◆ Required action: Find every line in the records below that holds the word "pose", and copy it out.
[[ The data, beginning ]]
(* ===== verification/StreamEnd.v ===== *)
(** * The end of a stream

    What the reader gets once the peer's CLOSE has been processed: what has
    arrived until then, and the end of the file, whether or not packets are
    missing. *)

From S2P Require Import Prelude GoInt SeqNum I2CP Packet PacketProps PacketHeader Floats Crypto Runtime.
From S2P Require Import Conn Delivery ConnRecv ConnAck ConnLife ConnWrite ConnFrames ConnOps ConnExamples.
From S2P Require Import ConnRecvProps ConnWriteProps ConnLifeProps ConnTx Transfer.
From Stdlib Require Import Strings.Byte.

(** ** Reading to the end *)

Section Reading.
Context {I : I2CP} {B : CircBuf} `{!CircBufLaws B} {RT : GoRuntime}.
Implicit Types w : World.

(** A reader that calls [Read] with a buffer of [k] bytes until it returns an
    error, as [io.ReadAll] does. *)
Fixpoint read_all (fuel k : nat) w : bytes * option ConnError * World :=
  match fuel with
  | O => ([], None, w)
  | S fuel =>
      match Read [] k w with
      | (Ok (bs, None), w') => let '(r, e, w'') := read_all fuel k w' in (bs ++ r, e, w'')
      | (Ok (bs, Some e), w') => (bs, Some e, w')
      | (_, w') => ([], None, w')
      end
  end.

Definition unread w : bytes := buf_Bytes (recvBuf (conn w)).

#[local] Instance close_rx : Pres (same rx) sendCloseLocked.
Proof. unfold_send. apply _. Qed.

Context (base : Z) (payload : nat → bytes).

(** The receive side of a connection that may be closed. *)
Record drained w (n : nat) (arr : gset nat) : Prop := {
  dr_rx : RxInv base payload w n arr;
  dr_next : n ∉ arr;
  dr_exact : exact (recvBuf (conn w));
  dr_fits : buf_TotalWritten (recvBuf (conn w)) <= buf_Size (recvBuf (conn w));
}.

Lemma drained_rx w w' n arr : rx w' = rx w → drained w n arr → drained w' n arr.
Proof.
  intros Hr [H1 H2 H3 H4]. apply rx_rest in Hr as H. destruct H as [_ Hb]. split; rewrite ?Hb; try done.
  by eapply RxInv_rx.
Qed.

Lemma drained_read k w n arr : drained w n arr → unread w ≠ [] →
  ∃ w', Read [] k w = (Ok (take k (unread w), None), w') ∧ drained w' n arr ∧ rest w' = rest w ∧
    unread w' = drop k (unread w).
Proof.
  intros [Hi Hn He Hf] Hne. destruct (Read_data _ _ k w n arr Hi Hn He Hf Hne) as (w' & E & Hi' & Hr & Hb & Hx & Hs).
  exists w'. split_and!; try done. split; try done. unfold exact in *. rewrite Hx, Hs, Hb, length_drop. lia.
Qed.

(** Reading a closed connection to the end returns exactly what is unread. *)
Lemma read_to_end k w n arr fuel : (0 < k)%nat → drained w n arr → closed (conn w) = true →
  (length (unread w) < fuel)%nat →
  ∃ w', read_all fuel k w = (unread w, Some EEOF, w').
Proof.
  intros Hk. revert w. induction fuel as [|fuel IH]; intros w Hd Hc Hlen; [lia|]. cbn [read_all].
  destruct (decide (unread w = [])) as [Hnil|Hne].
  - rewrite Read_EOF; [rewrite Hnil; by eexists|done|]. pose proof (dr_exact _ _ _ Hd) as He. unfold exact in He.
    unfold unread in Hnil. by rewrite He, Hnil.
  - destruct (drained_read k w n arr Hd Hne) as (w1 & -> & Hd1 & Hr & Hu).
    assert (0 < length (unread w))%nat by (destruct (unread w); [done|cbn; lia]).
    destruct (IH w1 Hd1) as (w2 & E).
    + unfold rest in Hr. congruence.
    + rewrite Hu, length_drop. lia.
    + rewrite E, Hu, take_drop. by eexists.
Qed.

(** ** The peer's CLOSE *)

Definition close_packet (q : Packet) : Prop :=
  has_flag (Flags q) FlagCLOSE = true ∧ has_flag (Flags q) FlagSYN = false ∧
  (has_flag (Flags q) FlagSignatureIncluded = true → fst (VerifyPacketSignature q) = Ok ()).

Lemma close_processed q w n arr : close_packet q → drained w n arr → rest w = (StateEstablished, false) →
  let w' := snd (processPacket q w) in
  drained w' n arr ∧ rest w' = (StateClosed, true) ∧ unread w' = unread w.
Proof.
  intros (Hc & Hs & Hv) Hd Hr. rewrite processPacket_eq.
  set (w1 := updc (λ c, c <| lastActivity := clock (ticks w) |>) (w <| ticks ::= S |>)).
  assert (Hrx1 : rx w1 = rx w) by done. clearbody w1.
  assert (Hst : state (conn w1) = StateEstablished) by (unfold rx, rest in *; congruence).
  unfold dispatchPacketByFlags. rewrite getc_step. cbn [id]. cbv zeta. rewrite Hs, Hc, Hst. cbn [andb negb].
  rewrite bool_decide_false by done. cbn [andb]. unfold handleCloseLocked.
  rewrite (ste_step _ _ w1 () w1).
  2: { unfold verifyIfSigned. destruct (has_flag _ FlagSignatureIncluded); [|done]. specialize (Hv eq_refl).
       destruct (VerifyPacketSignature q) as [[[]|e|] q']; done. }
  rewrite getc_step. cbn [id]. rewrite Hst.
  destruct (total_run rx (try sendCloseLocked) w1 _ _) as (e & w2 & E & Hrx2).
  rewrite (ste_step _ _ _ _ _ E). unfold setState, recvBroadcast. rewrite !setc_step, setc_eq. cbn [snd].
  assert (Hrx : rx w2 = rx w) by congruence. apply (drained_rx w w2) in Hd; [|done].
  split_and!; [|done|by apply (f_equal (λ r, buf_Bytes r.1.1.1.2)) in Hrx].
  destruct Hd as [[] ? ? ?]. by repeat split.
Qed.
End Reading.

(** ** The end of a stream over the network *)

Section End_of_stream.
Context {I : I2CP} `{!I2CPLaws I} {B : CircBuf} `{!CircBufLaws B} {RT : GoRuntime}.
Context (Hsend : ∀ n, send_ok n = true).
Implicit Types w : World.

Lemma stream_received base chunks sent w evs :
  0 < base < 4294967296 → Forall (λ o, o ≠ Some []) (Some <$> chunks) → emitted base 0 (Some <$> chunks) sent →
  numbers_left base sent → rx_init base w → Forall (net_ok sent) evs → net_fits (w, []) evs →
  ∃ payload n arr, drained base payload (net_run w evs).1 n arr ∧ rest (net_run w evs).1 = (StateEstablished, false).
Proof.
  intros Hb Hf [Hl _ Hlen] [Hn1 Hn2] Hr Hok Hfit.
  destruct (received base (Some <$> chunks) sent) with (w := w) (evs := evs) as (n & [H1 H2 H3 H4 H5 _]);
    [done|done|lia|lia|done..|]. by eexists _, n, _.
Qed.

(** A connection that [Close] tells its peer of. *)
Record closable w (y : Session) d : Prop := {
  cl_state : state (conn w) = StateEstablished;
  cl_open : closed (conn w) = false;
  cl_words : words_ok (conn w);
  cl_session : session (conn w) = Some y;
  cl_works : session_ok y d;
}.

(** The message [Close] sends is a valid CLOSE to whoever parses it. *)
Lemma Close_delivers w y d : closable w y d →
  ∃ m q, drop (length (outbox w)) (outbox (snd (Close w))) = [m] ∧ unmarshal_fresh (m_data m) = Ok q ∧ close_packet q.
Proof.
  intros []. destruct (Close_message w cl_open0) as [_ H].
  destruct (H cl_state0 cl_words0 (Hsend _) y d cl_session0 cl_works0) as (new & q & -> & (bs & n & -> & Hq) & sig & -> & Hv).
  eexists. exists (wire_view ((close_sent (conn w) y) <| Signature := sig |>)). rewrite drop_app_length.
  split; [reflexivity|]. split; [unfold unmarshal_fresh; cbn; by rewrite Hq|]. by split_and!.
Qed.

(** C3.  The end of a stream.  After the sender of [reliable_stream] has
    written it calls [Close], which sends one message.  When that message
    arrives, after the network has delivered what it delivers, a reader that
    reads on with a buffer of any positive size comes to the end of the file,
    having got exactly what had arrived: all of the stream if everything sent
    had arrived, and otherwise a prefix.  The end of the file is reported in
    both cases: the sequence number of the CLOSE, which tells whether packets
    are missing, plays no part. *)
Theorem close_ends_stream ws wr (ops : list conn_op) (evs : list net_event) (y : Session) d (k : nat) :
  ready_to_send ws → Forall (λ op, single_writer op = true) ops →
  rx_init (sendSeq (conn ws)) wr → (0 < k)%nat →
  let '(ws', written) := tx_run ws ops in
  let sent := drop (length (outbox ws)) (outbox ws') in
  closable ws' y d → numbers_left (sendSeq (conn ws)) sent → Forall (net_ok sent) evs → net_fits (wr, []) evs →
  ∃ m, drop (length (outbox ws')) (outbox (snd (Close ws'))) = [m] ∧
    let '(w1, got) := net_run wr evs in
    let '(more, e, _) := read_all (S (length (unread w1))) k (deliver_packet m w1) in
    e = Some EEOF ∧ got ++ more = arrived (w1, got) ∧ got ++ more `prefix_of` written ∧
    ((∀ m, m ∈ sent → plain_message m → NetDeliver m ∈ evs) → got ++ more = written).
Proof.
  intros Hs Hops Hr Hk. pose proof (tx_run_wrote _ _ _ Hsend ops ws Hops (sender_starts ws Hs)) as (chunks & Hi & Hc).
  destruct (tx_run ws ops) as [ws' written]. cbn [fst snd] in Hi, Hc. intros sent Hcl Hnum Hok Hfit. subst written.
  destruct (Close_delivers ws' y d Hcl) as (m & q & Hm & Hmq & Hq). exists m. split; [done|].
  destruct (TxInv_sent _ _ _ _ _ Hi) as [Hf He].
  destruct (stream_arrives (sendSeq (conn ws)) chunks sent wr evs) as [Hpre Hall]; [apply Hs|done..|].
  destruct (stream_received (sendSeq (conn ws)) chunks sent wr evs) as (payload & n & arr & Hd & Hrest); [apply Hs|done..|].
  destruct (net_run wr evs) as [w1 got]. cbn [fst] in Hd, Hrest. unfold deliver_packet. rewrite Hmq.
  destruct (close_processed _ _ q w1 n arr Hq Hd Hrest) as (Hd2 & Hr2 & Hu).
  destruct (read_to_end _ _ k (snd (processPacket q w1)) n arr (S (length (unread w1))) Hk Hd2) as (w3 & ->).
  - unfold rest in Hr2. congruence.
  - rewrite Hu. lia.
  - rewrite Hu. by split_and!.
Qed.
End End_of_stream.

(** ** Concrete runs *)

Section Examples.
(** Of the two packets that carry the four bytes only the first arrives before
    the CLOSE. *)
#[local] Abbreviation sent_ex := (drop (length (outbox sender_ex)) (outbox tx_ex)).
Definition early_evs : list net_event := NetDeliver <$> take 1 sent_ex.

Definition summary (k : nat) : list (bytes * bytes * option ConnError) :=
  (λ m, let '(w1, got) := net_run receiver_ex early_evs in
   let '(more, e, _) := read_all (S (length (unread w1))) k (deliver_packet m w1) in (got, more, e)) <$>
  drop (length (outbox tx_ex)) (outbox (snd (Close tx_ex))).
Example early_close_ex : summary 2 = [([], [x61; x62; x63], Some EEOF)].
Proof. vmeq. Qed.

Lemma tx_ex_closable : closable tx_ex session_A dest_A.
Proof. split; [vmeq|vmeq|by repeat split; vm_compute|vmeq|apply session_A_ok]. Qed.

Lemma close_ends_stream_witness :
  ∃ m, drop (length (outbox tx_ex)) (outbox (snd (Close tx_ex))) = [m] ∧
    let '(w1, got) := net_run receiver_ex early_evs in
    let '(more, e, _) := read_all (S (length (unread w1))) 2 (deliver_packet m w1) in
    e = Some EEOF ∧ got ++ more = arrived (w1, got) ∧ got ++ more `prefix_of` [x61; x62; x63; x64] ∧
    ((∀ m, m ∈ sent_ex → plain_message m → NetDeliver m ∈ early_evs) → got ++ more = [x61; x62; x63; x64]).
Proof.
  pose proof (close_ends_stream (RT:=ConcreteRuntime) (λ _, eq_refl) sender_ex receiver_ex tx_ops early_evs session_A
    dest_A 2 sender_ex_ready tx_ops_single receiver_ex_init (Nat.lt_0_succ 1)) as H.
  rewrite tx_ex_eq in H. cbv beta iota zeta in H. refine (H tx_ex_closable _ _ _); clear H.
  - split; vm_compute; reflexivity.
  - apply Forall_fmap, Forall_take, Forall_forall. intros m Hm. split; [done|]. apply plainb_plain.
    assert (Ha : Forall (λ m, plainb m = true) sent_ex)
      by (apply (Forall_when plainb); [by apply Forall_true|vmeq]).
    rewrite Forall_forall in Ha. by apply Ha.
  - vm_compute. repeat split; discriminate.
Defined.
End Examples.
(* ===== verification/System.v ===== *)
(** * The stream manager's state (manager.go, ping.go, stream.go)

    A [StreamManager] with the connections, listeners, filters and pings that
    point to it: one heap of objects, named by numbers, because the manager,
    its listeners and the connections share them.  A method of a connection
    runs on its object through [on_conn], a method of the limiter, the
    message tracker, the TCB cache or a filter through a lens of its own; the
    rest of the file is what every part of the manager uses to send. *)

From S2P Require Import Prelude GoInt I2CP Packet Crypto Limits MessageStatus.
From S2P Require Import TCBCache Runtime Conn ConnLife AccessList.
From Stdlib Require Import Strings.Byte.

(** ** Errors *)

Inductive SysError :=
| SConn (e : ConnError) | SAccess (e : AccessError) | SLimit (e : LimitError)
| SPacket (e : PacketError) | SCrypto (e : CryptoError)
| SNoSource | SReplay | SAcceptFull | SListenerClosed | SMTULow (mtu : Z)
| SNilSession | SNilManager | SManagerClosed | SNilDest | SNoSession | SSend | SNoKey | SRand | SNewBuffer
| SCreateSession | SNilClient | SLookupStart | SLookupFailed | STimeout | SContext
(** Not an error of the code: the call is still waiting. *)
| SBlocked.

Section System.
Context {I : I2CP} {B : CircBuf} {RT : GoRuntime} {C : MessageStatusCodes}.

(** ** Objects *)

(** [acceptChan] has room for ten connections; a closed channel still yields
    what it holds. *)
Record StreamListener := MkListener {
  l_manager : bool;
  l_session : option Session;
  l_localPort : Z;
  acceptChan : list positive;
  acceptClosed : bool;
  l_localMTU : Z;
  l_limiter : bool;
  l_accessFilter : option positive;
  l_closed : bool;
}.
#[global] Instance eta_StreamListener : Eta StreamListener := λ r,
  MkListener (l_manager r) (l_session r) (l_localPort r) (acceptChan r) (acceptClosed r)
    (l_localMTU r) (l_limiter r) (l_accessFilter r) (l_closed r).
#[global] Instance set_acceptChan : Setter acceptChan := ltac:(derive_setter).
#[global] Instance set_acceptClosed : Setter acceptClosed := ltac:(derive_setter).
#[global] Instance set_l_closed : Setter l_closed := ltac:(derive_setter).

(** A message I2CP delivered. *)
Record incomingPacket := MkIncoming {
  i_protocol : Z;
  srcDest : option Destination;
  srcPort : Z;
  destPort : Z;
  i_payload : bytes;
}.

Record PingResult := MkPingResult {
  pr_RTT : Z;
  pr_Payload : bytes;
}.

(** [resultCh] has room for one result. *)
Record pendingPing := MkPendingPing {
  pp_streamID : Z;
  pp_payload : bytes;
  pp_sentAt : Z;
  resultCh : option PingResult;
}.
#[global] Instance eta_pendingPing : Eta pendingPing := λ r,
  MkPendingPing (pp_streamID r) (pp_payload r) (pp_sentAt r) (resultCh r).
#[global] Instance set_resultCh : Setter resultCh := ltac:(derive_setter).

Record PingConfig := MkPingConfig {
  AnswerPings : bool;
  PingTimeout : Z;
}.

Record pingManager := MkPingManager {
  ping_config : PingConfig;
  pendingPings : gmap Z positive;
}.
#[global] Instance eta_pingManager : Eta pingManager := λ r,
  MkPingManager (ping_config r) (pendingPings r).
#[global] Instance set_ping_config : Setter ping_config := ltac:(derive_setter).
#[global] Instance set_pendingPings : Setter pendingPings := ltac:(derive_setter).

(** [ready] closed. *)
Record lookupResult := MkLookup {
  lr_address : bytes;
  lr_dest : option Destination;
  lr_ready : bool;
}.

Record StreamManager := MkManager {
  sm_session : option Session;
  listeners : gmap Z positive;
  sm_view : ManagerView;
  pingMgr : pingManager;
  sm_accessFilter : positive;
  incomingPackets : list incomingPacket;
  processor_done : bool;
  sessionReady : bool;
  leaseSetReady : bool;
  sm_closed : bool;
  lookupResults : gmap Z positive;
}.
#[global] Instance eta_StreamManager : Eta StreamManager := λ r,
  MkManager (sm_session r) (listeners r) (sm_view r) (pingMgr r) (sm_accessFilter r)
    (incomingPackets r) (processor_done r) (sessionReady r) (leaseSetReady r) (sm_closed r)
    (lookupResults r).
#[global] Instance set_sm_session : Setter sm_session := ltac:(derive_setter).
#[global] Instance set_listeners : Setter listeners := ltac:(derive_setter).
#[global] Instance set_sm_view : Setter sm_view := ltac:(derive_setter).
#[global] Instance set_pingMgr : Setter pingMgr := ltac:(derive_setter).
#[global] Instance set_sm_accessFilter : Setter sm_accessFilter := ltac:(derive_setter).
#[global] Instance set_incomingPackets : Setter incomingPackets := ltac:(derive_setter).
#[global] Instance set_processor_done : Setter processor_done := ltac:(derive_setter).
#[global] Instance set_sessionReady : Setter sessionReady := ltac:(derive_setter).
#[global] Instance set_leaseSetReady : Setter leaseSetReady := ltac:(derive_setter).
#[global] Instance set_sm_closed : Setter sm_closed := ltac:(derive_setter).
#[global] Instance set_lookupResults : Setter lookupResults := ltac:(derive_setter).

Record Sys := MkSys {
  sm : StreamManager;
  conns : gmap positive StreamConn;
  lsts : gmap positive StreamListener;
  filters : gmap positive accessFilter;
  access_configs : gmap positive AccessListConfig;
  pings : gmap positive pendingPing;
  lookups : gmap positive lookupResult;
  y_ticks : nat;
  y_ranges : nat;
  y_sends : nat;
  y_rands : list (option bytes);
  y_outbox : list Message;
  y_spawned : list (positive * Goroutine);
}.
#[global] Instance eta_Sys : Eta Sys := λ r,
  MkSys (sm r) (conns r) (lsts r) (filters r) (access_configs r) (pings r) (lookups r)
    (y_ticks r) (y_ranges r) (y_sends r) (y_rands r) (y_outbox r) (y_spawned r).
#[global] Instance set_sm : Setter sm := ltac:(derive_setter).
#[global] Instance set_conns : Setter conns := ltac:(derive_setter).
#[global] Instance set_lsts : Setter lsts := ltac:(derive_setter).
#[global] Instance set_filters : Setter filters := ltac:(derive_setter).
#[global] Instance set_access_configs : Setter access_configs := ltac:(derive_setter).
#[global] Instance set_pings : Setter pings := ltac:(derive_setter).
#[global] Instance set_lookups : Setter lookups := ltac:(derive_setter).
#[global] Instance set_y_ticks : Setter y_ticks := ltac:(derive_setter).
#[global] Instance set_y_ranges : Setter y_ranges := ltac:(derive_setter).
#[global] Instance set_y_sends : Setter y_sends := ltac:(derive_setter).
#[global] Instance set_y_rands : Setter y_rands := ltac:(derive_setter).
#[global] Instance set_y_outbox : Setter y_outbox := ltac:(derive_setter).
#[global] Instance set_y_spawned : Setter y_spawned := ltac:(derive_setter).

(** A method of the manager or of one of its parts. *)
Abbreviation Y := (STE Sys SysError).
Implicit Types s : Sys.

(** ** Lenses *)

Definition getm {A} (f : StreamManager → A) : Y A := egets (λ s, f (sm s)).
Definition setm (f : StreamManager → StreamManager) : Y unit := emodify (λ s, s <| sm ::= f |>).
Definition setv (f : ManagerView → ManagerView) : Y unit := setm (λ m, m <| sm_view ::= f |>).

Definition SysNow : Y Z :=
  t ← egets (λ s, clock (y_ticks s));
  _ ← emodify (λ s, s <| y_ticks ::= S |>);
  mret t.

(** [for k := range m]; [sync.Map.Range] likewise. *)
Definition sys_range {A} (keys : list A) : Y (list A) :=
  n ← egets y_ranges;
  _ ← emodify (λ s, s <| y_ranges ::= S |>);
  mret (omap (λ i, keys !! Z.to_nat i) (range_order n (seqZ 0 (Z.of_nat (length keys))))).

(** The world of a connection's method, and its effects on the system. *)
Definition world_of (c : StreamConn) (s : Sys) : World :=
  MkWorld c (sm_view (sm s)) (y_ticks s) (y_ranges s) (y_sends s) (y_rands s) (y_outbox s) [].

Definition put_world (p : positive) (w : World) (s : Sys) : Sys :=
  MkSys ((sm s) <| sm_view := mgr w |>) (<[p := conn w]> (conns s)) (lsts s) (filters s)
    (access_configs s) (pings s) (lookups s) (ticks w) (ranges w) (sends w) (rands w) (outbox w)
    (y_spawned s ++ ((λ g, (p, g)) <$> spawned w)).

Definition conn_result {A} (r : result ConnError A) : result SysError A :=
  match r with Ok a => Ok a | Err e => Err (SConn e) | Panic => Panic end.

(** [conn.m()]: a method of the object [p]; of a nil pointer it panics. *)
Definition on_conn {A} (p : positive) (m : STE World ConnError A) : Y A := λ s,
  match conns s !! p with
  | None => (Panic, s)
  | Some c => let '(r, w) := m (world_of c s) in (conn_result r, put_world p w s)
  end.

Definition on_listener {A} (l : positive) (f : StreamListener → A) : Y A := λ s,
  match lsts s !! l with None => (Panic, s) | Some x => (Ok (f x), s) end.
Definition set_listener (l : positive) (f : StreamListener → StreamListener) : Y unit :=
  emodify (λ s, s <| lsts ::= alter f l |>).

(** A method of the access filter [f]. *)
Definition on_filter {A} (f : positive) (m : ST FilterWorld A) : Y A := λ s,
  match filters s !! f with
  | None => (Panic, s)
  | Some x =>
      let '(a, w) := m (MkFilterWorld (access_configs s) x) in
      (Ok a, s <| access_configs := configs w |> <| filters ::= <[f := filter_ w]> |>)
  end.

(** A method of the manager's limiter. *)
Definition on_limiter {A} (m : connectionLimiter → result LimitError A * connectionLimiter) : Y A := λ s,
  match limiter (sm_view (sm s)) with
  | None => (Panic, s)
  | Some l =>
      let '(r, l) := m l in
      (match r with Ok a => Ok a | Err e => Err (SLimit e) | Panic => Panic end,
       s <| sm ::= λ x, x <| sm_view ::= λ v, v <| limiter := Some l |> |> |>)
  end.

(** A value drawn from [rand.Read]. *)
Definition sysDraw {A} (g : list (option bytes) → result CryptoError A * list (option bytes)) : Y A :=
  rs ← egets y_rands;
  let '(r, rs) := g rs in
  _ ← emodify (λ s, s <| y_rands := rs |>);
  match r with Ok v => mret v | Err _ => fail SRand | Panic => lift Panic end.

Definition fresh_conn : Y positive := egets (λ s, base.fresh (dom (conns s))).

(** ** Sending (manager.go) *)

(** [sm.session.m()]: a nil session has no methods. *)
Definition managerSession : Y Session :=
  o ← getm sm_session;
  match o with Some x => mret x | None => lift Panic end.

(** [sm.session.SendMessage(dest, 6, localPort, remotePort, stream, 0)] *)
Definition SendMessageTo (dest : option Destination) (localPort remotePort : Z) (stream : bytes) : Y unit :=
  _ ← managerSession;
  n ← egets y_sends;
  _ ← emodify (λ s, s <| y_sends ::= S |>);
  if send_ok n
  then emodify (λ s, s <| y_outbox ::= λ o, o ++ [MkMessage dest localPort remotePort stream 0] |>)
  else fail SSend.

Definition marshalPacket (pkt : Packet) : Y bytes :=
  match Marshal pkt with
  | Ok bs => mret bs
  | Err e => fail (SPacket e)
  | Panic => lift Panic
  end.

Definition sendPacketToDest (pkt : Packet) (dest : option Destination) (localPort remotePort : Z) : Y unit :=
  data ← marshalPacket pkt;
  SendMessageTo dest localPort remotePort data.

(** [SignPacket(pkt, keyPair)]: the packet afterwards, and the error. *)
Definition signPacket (pkt : Packet) (kp : Ed25519KeyPair) : Y (Packet * option CryptoError) :=
  match SignPacket kp pkt with
  | (Ok _, p) => mret (p, None)
  | (Err e, p) => mret (p, Some e)
  | (Panic, _) => lift Panic
  end.

Definition validateResetPrerequisites (dest : option Destination) : Y unit :=
  match dest with
  | None => fail SNilDest
  | Some _ => o ← getm sm_session; match o with None => fail SNoSession | Some _ => mret () end
  end.

Definition createResetPacket (remoteStreamID : Z) : Y Packet :=
  x ← managerSession;
  let flags := Z.lor (Z.lor FlagRESET FlagSignatureIncluded) FlagFromIncluded in
  mret ((base_Packet 0 remoteStreamID 0 0 flags) <| FromDestination := session_Destination x |>).

(** [pkt.Flags &^= FlagSignatureIncluded] *)
Definition clear_signature_flag (pkt : Packet) : Packet :=
  pkt <| Flags ::= λ f, Z.ldiff f FlagSignatureIncluded |>.

Definition signResetPacket (pkt : Packet) : Y Packet :=
  x ← managerSession;
  match SigningKeyPair x with
  | None => mret (clear_signature_flag pkt)
  | Some keyPair =>
      '(pkt, e) ← signPacket pkt keyPair;
      match e with Some _ => mret (clear_signature_flag pkt) | None => mret pkt end
  end.

(** Its errors are only logged. *)
Definition sendResetPacket (dest : option Destination) (remoteStreamID localPort remotePort : Z) : Y unit :=
  e ← try (validateResetPrerequisites dest);
  match e with
  | Some _ => mret ()
  | None =>
      pkt ← createResetPacket remoteStreamID;
      pkt ← signResetPacket pkt;
      _ ← try (sendPacketToDest pkt dest localPort remotePort);
      mret ()
  end.

(** ** The tables (manager.go) *)

Definition RegisterListener (port : Z) (listener : positive) : Y unit :=
  setm (λ m, m <| listeners ::= <[port := listener]> |>).
Definition UnregisterListener (port : Z) : Y unit := setm (λ m, m <| listeners ::= delete port |>).
Definition RegisterConnectionAt (localPort remotePort : Z) (p : positive) : Y unit :=
  setv (λ v, v <| connections ::= <[(localPort, remotePort) := p]> |>).
Definition UnregisterConnectionAt (localPort remotePort : Z) : Y unit :=
  setv (λ v, v <| connections ::= delete (localPort, remotePort) |>).
End System.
[[ The data, end ]]
◆ Finished exercise:
  - rewrite Read_EOF; [rewrite Hnil; by eexists|done|]. pose proof (dr_exact _ _ _ Hd) as He. unfold exact in He.
  intros Hs Hops Hr Hk. pose proof (tx_run_wrote _ _ _ Hsend ops ws Hops (sender_starts ws Hs)) as (chunks & Hi & Hc).
  pose proof (close_ends_stream (RT:=ConcreteRuntime) (λ _, eq_refl) sender_ex receiver_ex tx_ops early_evs session_A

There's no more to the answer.